Nous comprenons ainsi que la perte de l’autorité n’est pas nécessairement la cause d’une catastrophe, pas plus qu’elle ne serait le signe avant-coureur du totalitarisme. Comme nous l’expliquions précédemment, Arendt n’établit pas de causalité mécanique et systématique entre la crise de l’autorité et l’émergence de régimes totalitaires. Au contraire, en relevant la capacité de l’humanité de « construire » et « préserver », elle ouvre la porte à la redéfinition des bases de la communauté politique pour créer un monde « vivable ». Nous pourrions ainsi percevoir la perte de l’autorité comme le point de départ d’une réflexion générale portée sur la création de nouvelles structures de légitimité. C’est la possibilité d’entrer et d’exploiter cette « brèche entre elle passé et le futur[11] » (le titre original de l’ouvrage, Between Past and Future, est à ce titre révélateur) et se penser en tant que société politique. Nous pouvons utiliser cette crise et cette disparition de l’autorité pour tenter d’en dépasser le concept lui-même. Elle permettrait d’assumer notre rôle dans le monde tel qu’il est. Un monde sans dieu ni métaphysique, un monde sans autorité transcendante. Un monde qui n’est ni le monde platonicien, ni celui de l’Empire romain, ni celui des chrétiens. Ce monde est le monde depuis lequel Hannah Arendt écrit : le monde post-totalitaire. Sans l’autorité traditionnelle, les hommes sont placés devant la responsabilité de définir eux-mêmes les bases de leur communauté et de leur coexistence.

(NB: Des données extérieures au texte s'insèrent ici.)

(** What a successful configuration phase says about each block. *)
Lemma configured_inv w a c ptr :
  configured F0 F1 w a c ptr →
  run_inputs w a []
    = ([], Ok (cfg_data c, cfg_grad c, cfg_mssh c, cfg_bvals c, cfg_mask c))
  ∧ img_dims (cfg_data c) !! 2 = Some (cfg_nz c)
  ∧ img_dims (cfg_data c) !! 3 = Some (cfg_nv c)
  ∧ run_mb a (cfg_data c) [] = (([] : trace F), Ok (cfg_mb c))
  ∧ run_ssp F1 w a [] = (ptr, Ok (cfg_ssp c))
  ∧ run_init F0 w a (cfg_data c) [] = ([], Ok (cfg_init c)).
Proof.
  unfold configured. rewrite run_config_spec.
  rewrite (run_inputs_silent w a []).
  destruct (snd (run_inputs w a [])) as [[[[[data grad] mssh] bvals] mask]|e|u];
    [|done..].
  rewrite (@run_mb_silent F a data []).
  destruct (snd (@run_mb F a data [])) as [mb|e|u] eqn:Hmb; [|done..].
  destruct (run_ssp F1 w a []) as [ptr' [ssp|e|u]]; [|done..].
  rewrite (run_init_silent F0 w a data []).
  destruct (snd (run_init F0 w a data [])) as [init|e|u] eqn:Hinit; [|done..].
  destruct (img_dims data !! 3) as [nv|] eqn:Hnv; [|done].
  destruct (img_dims data !! 2) as [nz|] eqn:Hnz; [|done].
  intros H. simplify_eq. simpl.
  rewrite (@run_mb_silent F a data []), Hmb.
  rewrite (run_init_silent F0 w a data []), Hinit. done.
Qed.

End RunFacts.

(** ** Source, queue and sink together *)

Section PipelineFacts.
Context {F : Type}.
Implicit Types (w : World F) (a : Args) (tr : trace F) (c : Config F).

(** In enumeration order the tasks go to rows 0, 1, 2, ... of the sink. *)
Lemma source_tasks_rows (s : SliceAlignSource F) :
  (fun t => vol t * src_ne s + exc t) <$> source_tasks s
  = seq 0 (src_nv s * src_ne s).
Proof.
  unfold source_tasks. rewrite enumerate_fmap. simpl. apply enumerate_rows.
Qed.

Lemma source_tasks_length (s : SliceAlignSource F) :
  length (source_tasks s) = src_nv s * src_ne s.
Proof. apply enumerate_length. Qed.
(** X18.  The grey levels: the top of a column is the brightest face and the
    right face the darkest, all three in 0..255. *)
Theorem column_shading (h : Q) :
  0 <= g_right h <= g_left h /\ g_left h <= g_top h <= 255.
Proof.
  unfold g_right, g_left.
  assert (Ht : 0 <= g_top h <= 255).
  { unfold g_top, Iso.clamp8. repeat case_match; lia. }
  set (t := g_top h) in *. clearbody t.
  assert (H80 : 0 <= Z.quot (t * 80) 100 <= t).
  { rewrite Z.quot_div_nonneg by lia. split.
    - apply Z.div_pos; lia.
    - apply Z.div_le_upper_bound; lia. }
  assert (H60 : 0 <= Z.quot (t * 60) 100 <= Z.quot (t * 80) 100).
  { rewrite !Z.quot_div_nonneg by lia. split.
    - apply Z.div_pos; lia.
    - apply Z.div_le_mono; lia. }
  unfold Iso.clamp8. repeat case_match; lia.
Qed.

End Iso_columns.

(** ** iso.c: the order of painting *)

Lemma StronglySorted_snoc {A} (R : A -> A -> Prop) l a :
  StronglySorted R l -> Forall (fun b => R b a) l ->
  StronglySorted R (l ++ [a]).
Proof.
  induction l as [|b l IH]; intros Hs Hall; simpl.
  - constructor; constructor.
  - inversion Hs as [|? ? Hs' Hb]; subst.
    inversion Hall as [|? ? Hba Hall']; subst.
    constructor; [by apply IH|].
    apply Forall_app. split; [done|]. by constructor.
Qed.

Section Iso_order.
Import Iso_main.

[1] ARENDT Hannah, La crise de la culture, Paris, Éditions Folio/Gallimard, 1972 (1ère édition en anglais : 1954), chapitre « Qu’est-ce que l’autorité ? », p. 1.

[2] Ibid., p. 147.

[3] Ibid., p. 161.

[4] Ibid, p. 162.

[5]  Ibid., p. 147.

[6]  Ibid., p. 174-175.

[7]  Bien qu’elle mentionne explicitement la « Révolution Française » dans ses travaux, son analyse est en réalité concentrée sur le jacobinisme et la Terreur, occultant tout un aspect de la période révolutionnaire française.

[8]  ARENDT Hannah, Essai sur la révolution, Éditions Gallimard, coll. Les Essais, 1967 (1ère édition en anglais : 1963), p. 124.

[9]  Œuvres, trad. Philippe Jaccottet, éditions Gallimard, coll. Bibliothèque de la Pléiade, 1967.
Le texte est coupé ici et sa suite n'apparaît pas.